Был вчера в городе на общем собрании по поводу годовщины решения ЦК[140]. Народа немного — большая часть в отпуске, в разъездах. Ресторан пуст, за двумя — тремя столиками скромно обедающие писатели. Доклад Катерли. Выясняется из цифр, ею приводимых, что более ста писателей (из двухсот восьмидесяти, состоящих в Ленинградской организации) являются членами Союза с его основания. Медленно растут кадры молодых. Самому молодому из детских писателей — сорок лет. (Смех в зале, а я чувствую себя виноватым.) Я почувствовал себя впервые за три месяца плохо и ушел, вернее, уехал домой, в Комарово, после речи главного редактора Лениздата. Этот последний обвинял писателей, в частности драматургов, в том, что «они ждут попутного ветра», «не ставят смелых проблем», «отстали от жизни на двадцать пять лет» и так далее. Призывал «вместо заоблачных кастратов» показывать «полнокровных советских людей», «давать острые конфликты». Сам он (Коничев его фамилия, вспомнил) издал в своем собственном издательстве исторический роман о Шубине, очень плохой, но зато шестидесятитысячным тиражом…
Сегодня сообщили, что вчера скончался Сталин[141]. Проснувшись, я выглянул в окно, увидел на магазине налево траурные флаги и понял, что произошло, а потом услышал радио. Через час еду в город — в пять общее собрание в Союзе. Мне сегодня писать трудно. День мрачный, ночью не спалось. По радио передают печальную музыку.
Вчера в Союзе состоялось траурное собрание[142]. Против обыкновения, зал наполнился за полчаса до срока. Анна Ахматова вошла, сохраняя обычную свою осанку, прошла вперед, заняла место в первых рядах. В президиуме — никого. Зал, переполненный и притихший — притихший, ждет. Не слышно даже приглушенных разговоров. Но вот в президиуме появляются Кочетов и Луговцов — секретарь партийной организации. Тише не делается, это невозможно, зал становится неподвижнее. Но не успел секретарь договорить: «Предлагаю почтить память почившего вождя…» — зал встает и стоит смирно дольше, чем обычно в подобных случаях.
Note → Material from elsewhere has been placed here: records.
(* ===== verification/Watcher.v ===== *)
(** * The cross-zone watcher

    [lez/sequencer/core/src/cross_zone_watcher.rs]: how the sequencer follows the
    channel of a peer zone and records the deliveries its blocks carry.  Decoding
    a block and whether a write to the disk succeeds are parameters; the channel
    is the list of messages a pass reads. *)

From S2P Require Import Prelude Bytes Account Merkle Ids Program CommitmentTree State Messages Block StateDiff Transactions NativePrograms CrossZone ChainState Consistency Store Sequencer.

Definition STUCK_SLOT_ALERT_PASSES : Z := 20.

Record PeerContext := mkPeerContext {
  pc_peer_zone : ZoneId;
  pc_self_zone : ZoneId;
  pc_allowed_routes : list Inbox.CrossZoneRoute;
  pc_expected_pubkey : option PublicKey;
}.

Inductive PassOutcome :=
| Drained
| Stranded
| Undecodable (slot : Slot)
| Undelivered (slot : Slot).

(** ** Being stuck *)

Record WatcherState := mkWatcher {
  stalled : option (Slot * Z);
  stranded : Z;
}.

Definition watcher_default : WatcherState := mkWatcher None 0.

Definition passed_the_stall (w : WatcherState) (cursor : option Slot) : bool :=
  match stalled w with
  | None => true
  | Some (stuck_on, _) => match cursor with Some read_to => stuck_on <=? read_to | None => false end
  end.

Definition stuck_at (w : WatcherState) (slot : Slot) : WatcherState * option (Slot * Z) :=
  let attempts := match stalled w with
                  | Some (stuck_on, attempts) => if stuck_on =? slot then saturating_add 32 attempts 1 else 1
                  | None => 1
                  end in
  (mkWatcher (Some (slot, attempts)) (stranded w), Some (slot, attempts)).

Definition after_pass (w : WatcherState) (outcome : PassOutcome) (cursor : option Slot)
  : WatcherState * option (Slot * Z) :=
  let cleared := if passed_the_stall w cursor then None else stalled w in
  match outcome with
  | Drained => (mkWatcher cleared 0, None)
  | Stranded => (mkWatcher cleared (saturating_add 32 (stranded w) 1), None)
  | Undecodable slot | Undelivered slot => stuck_at w slot
  end.

Definition alerts_at (attempts : Z) : bool := (0 <? attempts) && (attempts mod STUCK_SLOT_ALERT_PASSES =? 0).

(** ** Resuming *)

Record Resume := mkResume {
  rs_cursor : option Slot;
  clear_floor : bool;
}.

Definition resume_from (tip : option PeerChainTip) (floor : option Slot) : Resume :=
  match tip with
  | Some _ => mkResume floor false
  | None => mkResume None (bool_decide (is_Some floor))
  end.

(** The delivery floor of a peer is stored as a little-endian [u64]. *)
Definition get_cross_zone_peer_floor (s : Store) (peer_zone : ZoneId) : result string (option Slot) :=
  match floor_cells s !! peer_zone with
  | None => Ok None
  | Some b => if (length b =? 8)%nat then Ok (Some (of_le_bytes b)) else Err "Stored cross-zone peer floor"%string
  end.
Definition set_cross_zone_peer_floor (s : Store) (peer_zone : ZoneId) (floor : Slot) : Store :=
  set_peer (<[peer_zone := le_bytes 8 floor]> (floor_cells s)) (peer_tip_cells s) s.
Definition clear_cross_zone_peer_floor (s : Store) (peer_zone : ZoneId) : Store :=
  set_peer (delete peer_zone (floor_cells s)) (peer_tip_cells s) s.
Definition get_cross_zone_peer_tip (s : Store) (peer_zone : ZoneId) : option PeerChainTip :=
  peer_tip_cells s !! peer_zone.
Definition put_cross_zone_peer_tip (s : Store) (peer_zone : ZoneId) (tip : PeerChainTip) : Store :=
  set_peer (floor_cells s) (<[peer_zone := tip]> (peer_tip_cells s)) s.

(** ** Linking *)

Inductive Link :=
| Next (hash : HashType)
| AlreadySeen
| OffChain (reason : string).

Section watcher.
Context `{Sha256} `{Schnorr} `{CrossZonePrograms} `{Serde Inbox.Instruction} `{Serde Ping.SenderInstruction}
  `{Serde BridgeLock.Instruction}.

Definition link_against (tip : option PeerChainTip) (block : Block) (expected_pubkey : option PublicKey) : Link :=
  let h := header block in
  if match expected_pubkey with Some key => negb (is_signed_by block key) | None => false end
  then OffChain "block-signing key does not match the pinned key"
  else
    let recomputed := recompute_hash block in
    if negb (bool_decide (recomputed = hd_hash h)) then OffChain "header hash is not that of the contents"
    else
      match tip with
      | None =>
          if hd_block_id h =? GENESIS_BLOCK_ID then Next recomputed
          else OffChain "a watcher with no stored chain tip has to start at the peer's genesis block"
      | Some tip =>
          if hd_block_id h <=? pct_block_id tip then AlreadySeen
          else if saturating_add 64 (pct_block_id tip) 1 <? hd_block_id h then OffChain "block skips past the tip"
          else if negb (bool_decide (hd_prev_block_hash h = pct_block_hash tip))
          then OffChain "block does not follow the block delivered from"
          else Next recomputed
      end.

(** ** Recording the deliveries of a block *)

(** What one transaction delivers to this zone: the key and the dispatch. *)
Definition dispatch_for (peer : PeerContext) (block : Block) (index : nat) (tx : LeeTransaction)
  : option (MessageKey * LeeTransaction) :=
  match tx with
  | TxPublic public_tx =>
      let message := pt_message public_tx in
      emission ← extract_emission (pm_program_id message) (pm_instruction_data message);
      if negb (bool_decide (em_target_zone emission = pc_self_zone peer)) then None
      else if negb (Inbox.routes_permit (pc_allowed_routes peer) (pm_program_id message) (em_target_program_id emission))
      then None
      else
        let src_tx_index := Z.min (Z.of_nat index) (2 ^ 32 - 1) in
        let dispatch := TxPublic (build_dispatch_from_emission (pc_peer_zone peer) (hd_block_id (header block))
              src_tx_index (pm_program_id message) (em_target_program_id emission) (em_target_accounts emission)
              (em_payload emission)) in
        Some (Inbox.message_key (pc_peer_zone peer) (hd_block_id (header block)) src_tx_index, dispatch)
  | _ => None
  end.

Definition block_dispatches (peer : PeerContext) (block : Block) : list (MessageKey * LeeTransaction) :=
  omap (fun '(index, tx) => dispatch_for peer block index tx) (zip (seq 0 (length (transactions block))) (transactions block)).

Definition block_deliveries (peer : PeerContext) (block : Block) : list PendingCrossZoneDispatchRecord :=
  (fun '(key, dispatch) => recorded key (tx_borsh dispatch)) <$> block_dispatches peer block.

(** [None]: a delivery could not be recorded. *)
Definition record_block_deliveries (write_ok : bool) (peer : PeerContext) (block : Block) (s : Store) : option Store :=
  match add_pending_cross_zone_dispatches s (block_deliveries peer block) with
  | Ok (s', accepted) => if (0 <? accepted)%nat && negb write_ok then None else Some s'
  | Err _ => None
  end.

(** ** One pass *)

(** What a pass carries; [wr_writes] counts the writes to the disk. *)
Record WatcherRun := mkRun {
  wr_store : Store;
  wr_cursor : option Slot;
  wr_tip : option PeerChainTip;
  wr_in_progress : option Slot;
  wr_placed : Z;
  wr_skipped : Z;
  wr_writes : nat;
}.

Section pass.
Context (decode_block : bytes -> option Block) (write_ok : nat -> bool) (peer : PeerContext).

Definition advance_cursor (r : WatcherRun) (slot : Slot) : WatcherRun :=
  mkRun (if write_ok (wr_writes r) then set_cross_zone_peer_floor (wr_store r) (pc_peer_zone peer) slot else wr_store r)
    (Some slot) (wr_tip r) (wr_in_progress r) (wr_placed r) (wr_skipped r) (S (wr_writes r)).

(** A message of a later slot completes the slot before it. *)
Definition enter_slot (r : WatcherRun) (slot : Slot) : WatcherRun :=
  if bool_decide (wr_in_progress r = Some slot) then r
  else
    let r := match wr_in_progress r with Some done => advance_cursor r done | None => r end in
    mkRun (wr_store r) (wr_cursor r) (wr_tip r) (Some slot) (wr_placed r) (wr_skipped r) (wr_writes r).

Definition with_skip (r : WatcherRun) : WatcherRun :=
  mkRun (wr_store r) (wr_cursor r) (wr_tip r) (wr_in_progress r) (wr_placed r) (saturating_add 64 (wr_skipped r) 1)
    (wr_writes r).

(** A block of the channel: the run after it, or why the pass ends. *)
Definition watch_block (r : WatcherRun) (block : Block) (slot : Slot) : WatcherRun * option PassOutcome :=
  match link_against (wr_tip r) block (pc_expected_pubkey peer) with
  | AlreadySeen => (r, None)
  | OffChain _ => (with_skip r, None)
  | Next block_hash =>
      match record_block_deliveries (write_ok (wr_writes r)) peer block (wr_store r) with
      | None => (mkRun (wr_store r) (wr_cursor r) (wr_tip r) (wr_in_progress r) (wr_placed r) (wr_skipped r) (S (wr_writes r)),
                 Some (Undelivered slot))
      | Some s =>
          let next := mkPeerTip (hd_block_id (header block)) block_hash in
          if write_ok (S (wr_writes r))
          then (mkRun (put_cross_zone_peer_tip s (pc_peer_zone peer) next) (wr_cursor r) (Some next) (wr_in_progress r)
                  (saturating_add 64 (wr_placed r) 1) (wr_skipped r) (S (S (wr_writes r))), None)
          else (mkRun s (wr_cursor r) (wr_tip r) (wr_in_progress r) (wr_placed r) (wr_skipped r) (S (S (wr_writes r))),
                Some (Undelivered slot))
      end
  end.

Fixpoint watch_messages (r : WatcherRun) (msgs : list (ZoneMessage * Slot)) : WatcherRun * PassOutcome :=
  match msgs with
  | [] =>
      let r := match wr_in_progress r with Some done => advance_cursor r done | None => r end in
      (r, if (wr_placed r =? 0) && (0 <? wr_skipped r) then Stranded else Drained)
  | (msg, slot) :: msgs =>
      let r := enter_slot r slot in
      match msg with
      | ZoneOther => watch_messages r msgs
      | ZoneBlock data =>
          match decode_block data with
          | None => (r, Undecodable slot)
          | Some block =>
              match watch_block r block slot with
              | (r, None) => watch_messages r msgs
              | (r, Some outcome) => (r, outcome)
              end
          end
      end
  end.

(** [consume_peer_stream] *)
Definition watcher_pass (s : Store) (cursor : option Slot) (tip : option PeerChainTip) (msgs : list (ZoneMessage * Slot))
  : WatcherRun * PassOutcome :=
  watch_messages (mkRun s cursor tip None 0 0 0) msgs.
End pass.

(** [watch_peer] up to its first pass: the store, the tip and where to read from. *)
Definition watcher_start (s : Store) (peer_zone : ZoneId)
  : result string (Store * option Slot * option PeerChainTip) :=
  let? floor := get_cross_zone_peer_floor s peer_zone in
  let tip := get_cross_zone_peer_tip s peer_zone in
  let resume := resume_from tip floor in
  let s := if clear_floor resume then clear_cross_zone_peer_floor s peer_zone else s in
  Ok (s, rs_cursor resume, tip).
End watcher.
Плачут женщины. После того как прочитано сообщение Совета министров и ЦК, Кочетов обращается в зал: «Кто просит слова, товарищи?» После паузы поднимается Владимир Поляков. Его длинное и длинноносое лицо, хранящее обычно свойственное всему виду эстрадников скептическое выражение «меня не надуешь», сегодня торжественно и печально. И все же необычность происходящего нарушается. Собрание делается более традиционным. Только зал по- прежнему тих и неподвижен. После выступления нескольких поэтов и Пановой Прокофьев читает проект письма в ЦК, который и принимается…
Сегодня одиннадцать лет с тех пор, как я веду эти тетради[143]. Это — двенадцатая. Из них восемь с половиной тетрадей, несколько больше, чем с половиной, написаны с середины 50–го года. Мне так не свойственна непрерывность в какой бы то ни было работе, что я все подсчитываю и умиляюсь. Сегодня, в одиннадцатую годовщину, я ровно на половине двенадцатой тетради. Я даже подогнал так, чтобы девятого апреля быть ровно на половине тетради. Первая из них заполнялась пять лет, а теперь выходит так, что в среднем я писал чуть больше целой тетради в год. Но польза есть! О чудо, польза есть.